The lines to reproduce from the material below are those from the one containing "assert (Im := i_max" through the one containing "destruct (Z.ltb_spec (shmall", both included; write them out exactly and add nothing.
········
Lemma sysctl_safe st name namelen io : shm_inv st n pg -> sysctl_guard name io -> safe p n pg (sysctl_sysvshm st name namelen io).
Proof.
  intros [I L] G. unfold sysctl_guard in G. unfold sysctl_sysvshm. destruct (_ && _); [by apply safe_ret|].
  assert (Im := i_max _ _ _ I). assert (Ia := i_all _ _ _ I).
  destruct (Z.eqb_spec name KERN_SHMINFO_SHMMAX) as [->|_].
  { destruct (sysctl_int io _) as [e v] eqn:E. assert (Hv : 0 <= v <= MAXSEG).
    { destruct (sysctl_value _ _ _ _ E) as [->|[len Hl]]; [done|]. rewrite Hl in G. by apply G. }
    destruct (_ || _); apply safe_ret; [split; [|done]; apply tables_info; auto; lia|].
    destruct (Z.ltb_spec (shmall (sinfo st)) (Z.shiftr (Z.land (sint 32 (v + PAGE_MASK)) (Z.lnot PAGE_MASK)) PAGE_SHIFT)) as [B|B];
      (split; [|done]); [|apply tables_info; auto; lia].
    assert (R := seg_pages_range v Hv). rewrite round_page_int_eq in R by done. unfold MAXSEG in Hv.
    rewrite sint_id in * by (unfold INT_MAX, PAGE_MASK in *; change (2 ^ (32 - 1)) with 2147483648; lia).
    apply (tables_info st v (shmmin (sinfo st)) (shmseg (sinfo st)) _ I Hv). unfold atop, INT_MAX in *. lia. }
  destruct (name =? KERN_SHMINFO_SHMMIN).
  { destruct (sysctl_int io _) as [e v]. destruct (_ || _); [by apply safe_ret|]. destruct (_ <=? _); [by apply safe_ret|].
    apply safe_ret. split; [|done]. apply tables_info; auto; lia. }
  destruct (name =? KERN_SHMINFO_SHMMNI).
  { destruct (sysctl_int io _) as [e v]. destruct (_ || _); [by apply safe_ret|]. destruct (_ || _) eqn:B; [by apply safe_ret|].
    rewrite orb_false_iff, !Z.ltb_ge in B. stop. unfold sys_segs. rewrite (regrow_ok None) by (try apply I; lia). stop.
    unfold sys_seqs. simpl. rewrite (regrow_ok 0) by (try apply (proj1 (i_seqs _ _ _ I)); lia). apply safe_ret. split.
    - apply (grown_tables st v); [done|lia].
    - intros ix d Hd. apply (L ix d). by apply (in_slot_grown st v). }
  destruct (name =? KERN_SHMINFO_SHMSEG).
  { destruct (sysctl_int io _) as [e v]. destruct (_ || _); [by apply safe_ret|]. destruct (_ <=? _); [by apply safe_ret|].
    apply safe_ret. split; [|done]. apply tables_info; auto; lia. }
  destruct (name =? KERN_SHMINFO_SHMALL); [|by apply safe_ret].
  destruct (sysctl_int io _) as [e v] eqn:E. destruct (_ || _); [by apply safe_ret|]. destruct (Z.ltb_spec v (shmall (sinfo st))); [by apply safe_ret|].
  apply safe_ret. split; [|done]. apply tables_info; auto. destruct (sysctl_value _ _ _ _ E) as [->|[len Hl]]; [lia|]. rewrite Hl in G. lia.
Qed.

(** ** Any call *)

(** What the model asks of a call: its arguments have their C types, the
    address space exists, there are less than 32768 attachments in all, so
    that [shm_nattch], a short, does not wrap, and sysctl sets no limit beyond
    what [round_page] of an [int] can round.  The code has neither bound;
    [shm_defects] (6) and (7) show what happens beyond them. *)
Definition sguard (st : shm_state) (c : scall) : Prop :=
  match c with
  | CGet _ size _ => 0 <= size
  | CAt id _ _ => is_Some (vms st !! p_vmspace p) /\ total st < 32767 /\ INT_MIN <= id <= INT_MAX
  | CFork => total st + vm_sum live (mjoin (vms st !! p_vmspace p)) <= 32767
  | CSysctl name _ io => sysctl_guard name io
  | _ => True
  end.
········
#### PROBLEM SOLUTION
  assert (Im := i_max _ _ _ I). assert (Ia := i_all _ _ _ I).
  destruct (Z.eqb_spec name KERN_SHMINFO_SHMMAX) as [->|_].
  { destruct (sysctl_int io _) as [e v] eqn:E. assert (Hv : 0 <= v <= MAXSEG).
    { destruct (sysctl_value _ _ _ _ E) as [->|[len Hl]]; [done|]. rewrite Hl in G. by apply G. }
    destruct (_ || _); apply safe_ret; [split; [|done]; apply tables_info; auto; lia|].
    destruct (Z.ltb_spec (shmall (sinfo st)) (Z.shiftr (Z.land (sint 32 (v + PAGE_MASK)) (Z.lnot PAGE_MASK)) PAGE_SHIFT)) as [B|B];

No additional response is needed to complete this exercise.